The scale and scope of Extinction Rebellion are inspiring. As a movement though, it pales in comparison to organized labour. Labour is still the biggest vehicle for change. About four million Canadians belong to a union, almost 30 per cent of the entire population. Other organizations and movements dream of numbers like that. Plus, unions directly support almost everything else on the left, from defence lawyers for civil disobedience, to non-profit groups and think tanks, to progressive electoral candidates. Unions aren’t reliant on philanthropic donations or government grants either, which can be turned on or off.
Perhaps most importantly, instead of supporting causes in their spare time, trade unionists can simply withdraw their labour. Imagine if 30 per cent of the population walked off the job to protest climate inaction. The impact would be far greater than just the cost of blocked traffic; the whole economy would grind to a halt.

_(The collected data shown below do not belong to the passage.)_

Lemma lwp_bind m k (R : B → S → Prop) s : lwp m (λ a, lwp (k a) R) s → lwp (m ≫= k) R s.
Proof. intros (a & s' & Hm & b & s2 & Hk & HR). exists b, s2. unfold mbind, lprog_bind. by rewrite Hm. Qed.

Lemma lwp_mono m Q Q' s : lwp m Q s → (∀ a s', Q a s' → Q' a s') → lwp m Q' s.
Proof. intros (a & s' & Hm & HQ) HQ'. exists a, s'. auto. Qed.

Lemma lwp_Ok m Q s a s' : m s = Some (Ok (a, s')) → Q a s' → lwp m Q s.
Proof. intros. by exists a, s'. Qed.

Lemma lwp_now (m : prog S A) Q s : wp m Q s → lwp (now m) Q s.
Proof. intros (a & s' & Hm & HQ). exists a, s'. unfold now. by rewrite Hm. Qed.

Lemma lwp_now_Ok (m : prog S A) Q s a s' : m s = Ok (a, s') → Q a s' → lwp (now m) Q s.
Proof. intros. apply lwp_now. by eapply wp_Ok. Qed.
End Lwp.

Lemma lwp_get_st {S} (Q : S → S → Prop) s : Q s s → lwp (now get_st) Q s.
Proof. intros. by eapply lwp_now_Ok. Qed.

(** ** C arrays of a fixed size, indexed by C integers *)

Definition carray (A : Type) : Type := gmap Z A.

Definition carray_make {A} (n : nat) (v : A) : gmap Z A :=
  list_to_map ((λ i, (Z.of_nat i, v)) <$> seq 0 n).

Lemma lookup_carray_make {A} n (v : A) i :
  carray_make n v !! i = if decide (0 ≤ i < Z.of_nat n)%Z then Some v else None.
Proof.
  unfold carray_make. case_decide as Hi.
  - apply elem_of_list_to_map_1.
    + rewrite <- list_fmap_compose. apply NoDup_fmap; [|apply NoDup_seq].
      intros x y. simpl. lia.
    + apply list_elem_of_fmap. exists (Z.to_nat i).
      rewrite elem_of_seq. split; [f_equal|]; lia.
  - apply not_elem_of_list_to_map_1. rewrite <- list_fmap_compose.
    rewrite list_elem_of_fmap. intros (j & -> & Hj%elem_of_seq). simpl in Hi. lia.
Qed.

(** ** Machine integers *)

Definition int32 (x : Z) : Z := ((x + 2 ^ 31) mod 2 ^ 32 - 2 ^ 31)%Z.
Definition uint32 (x : Z) : Z := (x mod 2 ^ 32)%Z.
Definition size_t (x : Z) : Z := (x mod 2 ^ 64)%Z.

Lemma int32_small x : (- 2 ^ 31 ≤ x < 2 ^ 31)%Z → int32 x = x.
Proof. intros. unfold int32. rewrite Z.mod_small; lia. Qed.
Lemma uint32_small x : (0 ≤ x < 2 ^ 32)%Z → uint32 x = x.
Proof. intros. by apply Z.mod_small. Qed.
Lemma size_t_small x : (0 ≤ x < 2 ^ 64)%Z → size_t x = x.
Proof. intros. by apply Z.mod_small. Qed.

(** ** Byte buffers *)

(** [b[i] = v]. *)
Definition bput (b : list Z) (i v : Z) : outcome (list Z) :=
  if decide (0 ≤ i < Z.of_nat (length b))%Z then Ok (<[Z.to_nat i := v]> b)
  else Fault OutOfBounds.

(** Storing the bytes [d] from offset [off] on. *)
Definition bwrite (b : list Z) (off : Z) (d : list Z) : outcome (list Z) :=
  if decide (0 ≤ off ∧ off + Z.of_nat (length d) ≤ Z.of_nat (length b))%Z then
    Ok (take (Z.to_nat off) b ++ d ++ drop (Z.to_nat off + length d) b)
  else Fault OutOfBounds.

(** Loading [n] bytes. *)
Definition bread (b : list Z) (off n : Z) : outcome (list Z) :=
  if decide (0 ≤ off ∧ 0 ≤ n ∧ off + n ≤ Z.of_nat (length b))%Z then
    Ok (take (Z.to_nat n) (drop (Z.to_nat off) b))
  else Fault OutOfBounds.

(** The C string at offset [off]: the bytes up to the first zero; running off the
    end of the buffer is a fault. *)
Fixpoint until_nul (l : list Z) : option (list Z) :=
  match l with
  | [] => None
  | x :: l => if decide (x = 0)%Z then Some [] else (x ::.) <$> until_nul l
  end.

Definition cstr (b : list Z) (off : Z) : outcome (list Z) :=
  if decide (0 ≤ off)%Z then
    match until_nul (drop (Z.to_nat off) b) with
    | Some s => Ok s
    | None => Fault OutOfBounds
    end
  else Fault OutOfBounds.

(** [snprintf(buf, size, ..)] of the text [s], [size > 0]: at most [size - 1]
    characters and a zero are stored; the result is the length of all of [s]. *)
Definition snprintf (buf : list Z) (size : Z) (s : list Z) : outcome (list Z * Z) :=
  b ← bwrite buf 0 (take (Z.to_nat (size - 1)) s ++ [0%Z]);
  Ok (b, Z.of_nat (length s)).

Lemma until_nul_app s l : Forall (λ x, x ≠ 0%Z) s → until_nul (s ++ 0%Z :: l) = Some s.
Proof.
  induction 1 as [|x s Hx Hs IH]; simpl; [done|]. rewrite decide_False by done. by rewrite IH.
Qed.

Lemma until_nul_in l : 0%Z ∈ l → ∃ s, until_nul l = Some s.
Proof.
  induction l as [|x l IH]; [by intros []%not_elem_of_nil|]. simpl. intros Hin.
  case_decide as Hx; [by eexists|]. apply elem_of_cons in Hin as [|Hin]; [done|].
  destruct (IH Hin) as [s ->]. by eexists.
Qed.

Lemma until_nul_prefix l k s : until_nul l = Some s → until_nul (l ++ k) = Some s.
Proof.
  revert s. induction l as [|x l IH]; intros s; simpl; [done|]. case_decide; [done|].
  destruct (until_nul l) as [s'|]; [|done]. by rewrite (IH s').
Qed.

Lemma cstr_app p s l n :
  n = Z.of_nat (length p) → Forall (λ x, x ≠ 0%Z) s → cstr (p ++ s ++ 0%Z :: l) n = Ok s.
Proof.
  intros -> Hs. unfold cstr. rewrite decide_True by lia.
  rewrite Nat2Z.id, drop_app_length. by rewrite until_nul_app.
Qed.

Lemma bwrite_app p q r d n :
  n = Z.of_nat (length p) → length q = length d → bwrite (p ++ q ++ r) n d = Ok (p ++ d ++ r).
Proof.
  intros -> Hq. unfold bwrite. rewrite !length_app, decide_True by lia.
  rewrite Nat2Z.id, take_app_length. do 2 f_equal.
  rewrite app_assoc, drop_app_length' by (rewrite length_app; lia). done.
Qed.

Lemma length_bwrite b off d b' : bwrite b off d = Ok b' → length b' = length b.
Proof.
  unfold bwrite. case_decide; intros; simplify_eq.
  rewrite !length_app, length_take, length_drop. lia.
Qed.

Lemma length_bput b i v b' : bput b i v = Ok b' → length b' = length b.
Proof. unfold bput. case_decide; intros; simplify_eq. apply length_insert. Qed.

Section Last.
Local Open Scope Z_scope.

Lemma removelast_length (d : list Z) : length (removelast d) = (length d - 1)%nat.
Proof. induction d as [|x [|y d] IH]; simpl in *; lia. Qed.

(** [buf[..len-1] = 0] turns the last byte of the text just stored into a zero. *)
Lemma bput_last p d r n :
  d ≠ [] → n = Z.of_nat (length p) + Z.of_nat (length d) - 1 →
  bput (p ++ d ++ r) n 0 = Ok (p ++ removelast d ++ 0 :: r).
Proof.
  intros Hd ->. destruct (exists_last Hd) as (d' & x & ->).
  rewrite removelast_last, length_app. simpl. unfold bput.
  rewrite decide_True by (rewrite !length_app; simpl; lia). f_equal.
  rewrite insert_app_r_alt by lia. f_equal.
  replace (Z.to_nat _ - length p)%nat with (length d' + 0)%nat by lia.
  rewrite <- (assoc app), insert_app_r. done.
Qed.

(** A string at or before a zero ends there at the latest. *)
Lemma cstr_zero p k off :
  p !! k = Some 0 → 0 ≤ off ≤ Z.of_nat k → ∃ s, cstr p off = Ok s ∧ off + Z.of_nat (length s) ≤ Z.of_nat k.
Proof.
  intros Hk Hoff. unfold cstr. rewrite decide_True by lia.
  assert (drop (Z.to_nat off) p !! (k - Z.to_nat off)%nat = Some 0) as Hz
    by (rewrite lookup_drop, <- Hk; f_equal; lia).
  assert (∀ l i, l !! i = Some 0 → ∃ s, until_nul l = Some s ∧ (length s ≤ i)%nat) as Hu.
  { clear. induction l as [|x l IH]; intros i Hi; [done|]. simpl.
    case_decide; [eexists; split; [done|simpl; lia]|]. destruct i as [|i]; [by simplify_eq/=|].
    destruct (IH i Hi) as (s & -> & ?). eexists. split; [done|]. simpl. lia. }
  destruct (Hu _ _ Hz) as (s & -> & ?). exists s. split; [done|]. lia.
Qed.

(** Storing below [k] leaves [b[k]]. *)
Lemma bwrite_below p off d k :
  0 ≤ off → off + Z.of_nat (length d) ≤ Z.of_nat k → (k < length p)%nat →
  ∃ p', bwrite p off d = Ok p' ∧ length p' = length p ∧ p' !! k = p !! k.
Proof.
  intros. unfold bwrite. rewrite decide_True by lia. eexists. split; [done|]. split.
  - rewrite !length_app, length_take, length_drop. lia.
  - rewrite !lookup_app_r by (rewrite ?length_take; lia). rewrite lookup_drop, length_take. f_equal. lia.
Qed.

Lemma bput_again b i v b' : bput b i v = Ok b' → bput b' i v = Ok b'.
Proof.
  unfold bput. case_decide; intros; simplify_eq.
  rewrite decide_True by (by rewrite length_insert). by rewrite list_insert_insert_eq.
Qed.

End Last.

(** ** Text *)

Definition bytes (s : string) : list Z :=
  (λ c, Z.of_N (Ascii.N_of_ascii c)) <$> String.list_ascii_of_string s.

Definition digit (d : Z) : Z := if decide (d < 10)%Z then (48 + d)%Z else (87 + d)%Z.

(** The digits of [n] in base [b]; twenty of them hold every 64-bit number. *)
Fixpoint digits (fuel : nat) (b n : Z) : list Z :=
  match fuel with
  | O => []
  | S fuel =>
      if decide (n < b)%Z then [digit n]
      else digits fuel b (n / b)%Z ++ [digit (n mod b)%Z]
  end.

(** The conversions %d (and %lld, %llu) and %x. *)
Definition dec (n : Z) : list Z :=
  if decide (n < 0)%Z then 45%Z :: digits 20 10 (- n) else digits 20 10 n.
Definition hex (n : Z) : list Z := digits 20 16 n.

(** ** Shared automation *)

(** A closed decidable fact, by computation. *)
Ltac decided := apply (bool_decide_unpack _); vm_compute; exact I.

(** Runs that keep an invariant and lower a measure: the invariant holds at the end, and
    the measure bounds the number of steps. *)
Lemma nsteps_measure {A} (R : relation A) (I : A → Prop) (μ : A → nat) :
  (∀ x y, I x → R x y → I y ∧ (μ y < μ x)%nat) →
  ∀ n x y, I x → nsteps R n x y → I y ∧ (n + μ y ≤ μ x)%nat.
Proof.
  intros Hstep n x y Hx Hn. induction Hn as [x|n x y z Hxy _ IH]; [split; [done|lia]|].
  destruct (Hstep x y Hx Hxy) as [Hy Hlt]. destruct (IH Hy) as [Hz Hle]. split; [done|lia].
Qed.

Lemma Exists_lookup {A} (P : A → Prop) (l : list A) : Exists P l ↔ ∃ i x, l !! i = Some x ∧ P x.
Proof.
  rewrite Exists_exists. split.
  - intros (x & [i Hi]%list_elem_of_lookup & Hx). by exists i, x.
  - intros (i & x & Hi & Hx). exists x. split; [|done]. by eapply list_elem_of_lookup_2.
Qed.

Yet, the labour movement is in decline. The rate of unionization has been dropping for decades, and most unions have been unable to win significant improvements in contracts. Most can’t even keep wages in line with inflation. There are several reasons for that, but a large factor is that the rules keep changing: labour’s ability to use its most powerful weapon — economic disruption — has been severely constrained over the last 50 years.
As Aalya Ahmad wrote in her brilliant commentary on the Rand Formula, the very nature of labour laws restrict job action to a very narrow window; everything from strikes to slow-downs are tightly controlled by the bosses and government, to limit the militancy of workers. If that wasn’t enough, back-to-work legislation has become a predictable response from government to even the faintest hint of a strike.
Fortunately, it looks like that may be starting to change. When the Trudeau Liberals stripped workers of the right to strike in November 2018 by legislating postal workers back to work, the Canadian Union of Postal Workers’ national president Mike Palecek promised a campaign of non-violent civil disobedience. Since then, allies in over a dozen cities have set up solidarity pickets to stop the mail from moving at Canada Post facilities, with some of those allies arrested. Other unions stepped up to offer CUPW millions in interest-free loans to support postal workers in case they choose to defy the legislation.
We’ll see what postal workers do from here. Will they reject the bosses’ rules and play by their own? They could, once again, set the standard for change. One thing is clear: while climate activists are getting arrested for causing (minor) economic disruption, only the labour movement has the numbers and the resources to really create a crisis for capital, and to avoid one for the climate, and our world.
James Hutt is a labour organizer, writer, and climate activist on unceded Algonquin Anishinaabe territory (Ottawa).